Directions for this task
Please find the lines in the entries below that contain the word "Hpid", and copy each one.
● ● ● ● ● ● ●
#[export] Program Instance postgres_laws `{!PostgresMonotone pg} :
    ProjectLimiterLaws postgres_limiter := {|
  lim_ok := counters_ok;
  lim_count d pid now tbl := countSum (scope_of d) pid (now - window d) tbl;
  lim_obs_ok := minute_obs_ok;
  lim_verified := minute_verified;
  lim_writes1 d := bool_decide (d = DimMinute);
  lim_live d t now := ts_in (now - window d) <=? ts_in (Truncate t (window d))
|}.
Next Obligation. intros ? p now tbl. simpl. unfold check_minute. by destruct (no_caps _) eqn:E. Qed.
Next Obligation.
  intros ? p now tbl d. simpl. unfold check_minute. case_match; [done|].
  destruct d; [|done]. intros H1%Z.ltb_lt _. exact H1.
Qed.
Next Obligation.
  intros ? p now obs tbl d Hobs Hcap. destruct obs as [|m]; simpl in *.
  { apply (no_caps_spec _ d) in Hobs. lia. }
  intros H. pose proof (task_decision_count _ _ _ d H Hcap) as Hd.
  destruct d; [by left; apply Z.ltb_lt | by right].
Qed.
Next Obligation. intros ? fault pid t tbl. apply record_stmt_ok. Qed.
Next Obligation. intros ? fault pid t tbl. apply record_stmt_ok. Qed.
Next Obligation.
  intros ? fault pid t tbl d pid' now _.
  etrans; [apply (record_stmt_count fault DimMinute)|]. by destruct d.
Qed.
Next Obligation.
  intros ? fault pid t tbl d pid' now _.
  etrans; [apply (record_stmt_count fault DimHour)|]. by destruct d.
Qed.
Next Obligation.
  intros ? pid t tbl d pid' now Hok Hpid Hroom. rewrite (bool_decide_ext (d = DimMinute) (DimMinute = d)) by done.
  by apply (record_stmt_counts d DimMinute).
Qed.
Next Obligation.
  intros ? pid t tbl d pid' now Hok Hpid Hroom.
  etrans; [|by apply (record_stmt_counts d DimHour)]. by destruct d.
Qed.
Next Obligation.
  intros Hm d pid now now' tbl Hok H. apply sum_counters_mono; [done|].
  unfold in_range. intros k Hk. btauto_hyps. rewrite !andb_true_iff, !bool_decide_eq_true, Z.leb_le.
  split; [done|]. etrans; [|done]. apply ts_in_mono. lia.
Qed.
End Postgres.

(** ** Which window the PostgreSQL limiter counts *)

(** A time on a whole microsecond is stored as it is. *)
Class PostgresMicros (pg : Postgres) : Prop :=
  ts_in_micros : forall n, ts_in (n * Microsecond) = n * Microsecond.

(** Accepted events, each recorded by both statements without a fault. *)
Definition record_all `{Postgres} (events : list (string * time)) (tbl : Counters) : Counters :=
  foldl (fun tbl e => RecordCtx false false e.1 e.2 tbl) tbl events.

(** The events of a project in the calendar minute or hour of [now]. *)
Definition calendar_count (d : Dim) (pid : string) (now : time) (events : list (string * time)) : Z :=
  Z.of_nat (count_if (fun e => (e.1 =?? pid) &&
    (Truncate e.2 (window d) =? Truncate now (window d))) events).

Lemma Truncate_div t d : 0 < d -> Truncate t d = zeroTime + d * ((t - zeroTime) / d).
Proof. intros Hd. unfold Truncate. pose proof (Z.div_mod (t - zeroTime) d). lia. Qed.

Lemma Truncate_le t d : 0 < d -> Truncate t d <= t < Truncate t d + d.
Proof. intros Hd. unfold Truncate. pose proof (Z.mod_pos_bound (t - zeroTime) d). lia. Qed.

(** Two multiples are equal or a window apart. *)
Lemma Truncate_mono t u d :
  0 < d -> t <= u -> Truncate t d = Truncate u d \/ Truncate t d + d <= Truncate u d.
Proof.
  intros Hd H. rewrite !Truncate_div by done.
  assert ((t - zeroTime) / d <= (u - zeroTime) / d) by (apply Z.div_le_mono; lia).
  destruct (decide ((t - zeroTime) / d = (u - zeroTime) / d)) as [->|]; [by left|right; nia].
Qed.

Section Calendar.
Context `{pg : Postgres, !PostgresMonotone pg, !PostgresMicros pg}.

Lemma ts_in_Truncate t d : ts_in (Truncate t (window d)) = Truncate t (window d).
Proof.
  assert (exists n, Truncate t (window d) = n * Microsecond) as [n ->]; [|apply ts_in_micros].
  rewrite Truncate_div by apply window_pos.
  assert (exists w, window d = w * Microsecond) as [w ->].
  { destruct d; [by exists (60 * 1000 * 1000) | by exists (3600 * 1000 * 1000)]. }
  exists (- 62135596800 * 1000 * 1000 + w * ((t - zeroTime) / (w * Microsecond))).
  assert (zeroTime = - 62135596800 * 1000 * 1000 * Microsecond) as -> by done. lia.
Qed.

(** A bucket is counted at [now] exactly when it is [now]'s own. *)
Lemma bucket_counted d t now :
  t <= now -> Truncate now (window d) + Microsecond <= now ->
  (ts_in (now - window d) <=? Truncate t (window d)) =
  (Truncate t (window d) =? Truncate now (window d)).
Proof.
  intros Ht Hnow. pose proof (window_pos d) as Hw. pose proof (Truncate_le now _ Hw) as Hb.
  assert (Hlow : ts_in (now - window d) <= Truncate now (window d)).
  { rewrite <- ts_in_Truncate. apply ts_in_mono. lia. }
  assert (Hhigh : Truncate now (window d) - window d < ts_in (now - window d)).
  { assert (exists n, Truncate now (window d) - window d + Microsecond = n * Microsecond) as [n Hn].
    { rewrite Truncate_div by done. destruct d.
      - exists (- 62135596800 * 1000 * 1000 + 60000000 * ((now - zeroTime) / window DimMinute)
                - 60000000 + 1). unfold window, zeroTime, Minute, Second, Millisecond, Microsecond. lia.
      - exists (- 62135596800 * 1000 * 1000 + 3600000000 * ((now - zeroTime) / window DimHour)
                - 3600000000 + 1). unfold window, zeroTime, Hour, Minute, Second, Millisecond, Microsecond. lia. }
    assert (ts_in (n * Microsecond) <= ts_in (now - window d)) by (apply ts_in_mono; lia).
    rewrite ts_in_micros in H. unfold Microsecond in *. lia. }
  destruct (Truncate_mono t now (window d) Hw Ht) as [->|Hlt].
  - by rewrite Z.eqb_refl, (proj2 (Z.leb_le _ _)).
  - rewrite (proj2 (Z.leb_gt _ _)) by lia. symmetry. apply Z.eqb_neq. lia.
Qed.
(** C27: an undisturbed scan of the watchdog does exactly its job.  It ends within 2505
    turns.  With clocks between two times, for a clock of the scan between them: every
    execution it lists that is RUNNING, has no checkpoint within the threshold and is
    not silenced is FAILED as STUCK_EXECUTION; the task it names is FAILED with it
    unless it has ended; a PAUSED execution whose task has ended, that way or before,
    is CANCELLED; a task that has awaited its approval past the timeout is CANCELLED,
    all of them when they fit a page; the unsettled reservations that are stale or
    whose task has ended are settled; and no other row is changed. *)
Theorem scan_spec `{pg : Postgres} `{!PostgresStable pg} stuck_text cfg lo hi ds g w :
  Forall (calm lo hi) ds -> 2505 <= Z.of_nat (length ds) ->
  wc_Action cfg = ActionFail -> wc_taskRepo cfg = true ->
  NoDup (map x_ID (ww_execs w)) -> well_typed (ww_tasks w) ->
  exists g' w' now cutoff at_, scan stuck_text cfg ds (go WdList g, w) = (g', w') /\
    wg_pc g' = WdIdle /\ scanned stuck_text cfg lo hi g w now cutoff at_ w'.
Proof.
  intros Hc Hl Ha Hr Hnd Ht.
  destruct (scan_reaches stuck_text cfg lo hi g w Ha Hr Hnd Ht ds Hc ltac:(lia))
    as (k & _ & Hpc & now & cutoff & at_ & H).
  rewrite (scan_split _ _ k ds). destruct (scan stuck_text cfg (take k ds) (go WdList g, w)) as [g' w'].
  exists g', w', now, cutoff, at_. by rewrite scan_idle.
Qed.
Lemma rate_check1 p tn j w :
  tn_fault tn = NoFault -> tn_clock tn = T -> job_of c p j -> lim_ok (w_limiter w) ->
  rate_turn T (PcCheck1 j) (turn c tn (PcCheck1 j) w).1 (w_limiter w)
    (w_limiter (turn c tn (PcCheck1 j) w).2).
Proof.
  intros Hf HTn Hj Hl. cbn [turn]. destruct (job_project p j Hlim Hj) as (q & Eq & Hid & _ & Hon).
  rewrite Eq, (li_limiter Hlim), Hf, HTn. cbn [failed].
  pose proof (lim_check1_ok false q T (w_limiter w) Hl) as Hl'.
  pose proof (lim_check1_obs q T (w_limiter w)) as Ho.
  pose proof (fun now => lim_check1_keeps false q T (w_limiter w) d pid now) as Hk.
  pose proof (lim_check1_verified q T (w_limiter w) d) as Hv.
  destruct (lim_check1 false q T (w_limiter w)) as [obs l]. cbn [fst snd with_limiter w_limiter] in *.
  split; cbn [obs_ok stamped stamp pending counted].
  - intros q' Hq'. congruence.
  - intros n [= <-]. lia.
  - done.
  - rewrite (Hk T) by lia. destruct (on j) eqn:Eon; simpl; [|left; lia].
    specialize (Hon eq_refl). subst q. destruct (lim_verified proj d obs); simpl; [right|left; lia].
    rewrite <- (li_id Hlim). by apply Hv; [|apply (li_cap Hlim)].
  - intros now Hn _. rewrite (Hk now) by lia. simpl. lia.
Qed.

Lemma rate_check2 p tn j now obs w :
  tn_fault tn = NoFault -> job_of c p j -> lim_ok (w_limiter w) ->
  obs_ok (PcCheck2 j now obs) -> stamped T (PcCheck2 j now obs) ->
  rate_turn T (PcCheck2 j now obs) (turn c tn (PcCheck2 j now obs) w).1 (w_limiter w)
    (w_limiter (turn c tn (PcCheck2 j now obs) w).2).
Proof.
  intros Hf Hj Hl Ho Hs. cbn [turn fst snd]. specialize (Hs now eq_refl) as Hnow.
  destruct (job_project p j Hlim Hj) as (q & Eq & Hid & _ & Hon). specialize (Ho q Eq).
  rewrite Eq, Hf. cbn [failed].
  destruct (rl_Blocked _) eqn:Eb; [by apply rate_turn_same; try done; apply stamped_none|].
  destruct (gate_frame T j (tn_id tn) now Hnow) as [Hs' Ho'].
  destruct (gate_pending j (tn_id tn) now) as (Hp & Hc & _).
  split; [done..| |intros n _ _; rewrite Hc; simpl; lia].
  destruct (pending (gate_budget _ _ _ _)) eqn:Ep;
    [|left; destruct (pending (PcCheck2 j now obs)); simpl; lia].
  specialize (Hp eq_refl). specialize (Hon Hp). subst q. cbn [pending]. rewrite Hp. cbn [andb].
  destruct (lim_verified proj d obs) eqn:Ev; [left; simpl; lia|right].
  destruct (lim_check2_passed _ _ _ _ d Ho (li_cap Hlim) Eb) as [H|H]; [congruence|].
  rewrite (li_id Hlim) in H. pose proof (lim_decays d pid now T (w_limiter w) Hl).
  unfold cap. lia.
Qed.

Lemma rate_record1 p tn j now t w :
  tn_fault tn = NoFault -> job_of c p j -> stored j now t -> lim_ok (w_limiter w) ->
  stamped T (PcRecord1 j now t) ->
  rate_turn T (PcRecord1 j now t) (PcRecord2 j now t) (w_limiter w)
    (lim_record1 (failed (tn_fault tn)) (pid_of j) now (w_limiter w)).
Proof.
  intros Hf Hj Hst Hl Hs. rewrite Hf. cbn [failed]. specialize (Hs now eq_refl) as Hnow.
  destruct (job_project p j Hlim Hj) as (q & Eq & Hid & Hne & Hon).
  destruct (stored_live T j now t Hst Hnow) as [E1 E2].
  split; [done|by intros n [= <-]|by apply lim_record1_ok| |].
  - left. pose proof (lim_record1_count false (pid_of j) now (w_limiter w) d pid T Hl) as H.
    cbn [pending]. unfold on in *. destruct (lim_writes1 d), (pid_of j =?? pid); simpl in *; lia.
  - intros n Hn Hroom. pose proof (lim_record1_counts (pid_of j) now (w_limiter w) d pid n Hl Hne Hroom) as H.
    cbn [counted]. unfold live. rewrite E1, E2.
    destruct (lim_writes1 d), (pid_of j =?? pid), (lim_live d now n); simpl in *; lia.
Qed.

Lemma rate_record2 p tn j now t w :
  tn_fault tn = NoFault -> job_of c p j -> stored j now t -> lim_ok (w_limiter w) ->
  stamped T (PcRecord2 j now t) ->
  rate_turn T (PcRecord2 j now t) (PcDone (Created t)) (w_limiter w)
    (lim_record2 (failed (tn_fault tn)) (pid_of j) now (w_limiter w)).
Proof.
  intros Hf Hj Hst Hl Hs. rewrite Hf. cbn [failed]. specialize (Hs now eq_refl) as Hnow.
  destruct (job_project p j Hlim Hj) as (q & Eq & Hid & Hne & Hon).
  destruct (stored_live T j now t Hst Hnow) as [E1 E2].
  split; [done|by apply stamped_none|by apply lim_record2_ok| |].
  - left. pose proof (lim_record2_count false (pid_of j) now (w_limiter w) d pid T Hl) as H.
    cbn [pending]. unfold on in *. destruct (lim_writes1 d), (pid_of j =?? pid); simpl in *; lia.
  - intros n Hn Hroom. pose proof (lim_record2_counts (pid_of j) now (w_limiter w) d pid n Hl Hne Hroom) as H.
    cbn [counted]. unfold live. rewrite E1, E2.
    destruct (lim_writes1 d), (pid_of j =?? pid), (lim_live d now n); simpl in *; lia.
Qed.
● ● ● ● ● ● ●
Answer box
  intros ? pid t tbl d pid' now Hok Hpid Hroom. rewrite (bool_decide_ext (d = DimMinute) (DimMinute = d)) by done.
  intros ? pid t tbl d pid' now Hok Hpid Hroom.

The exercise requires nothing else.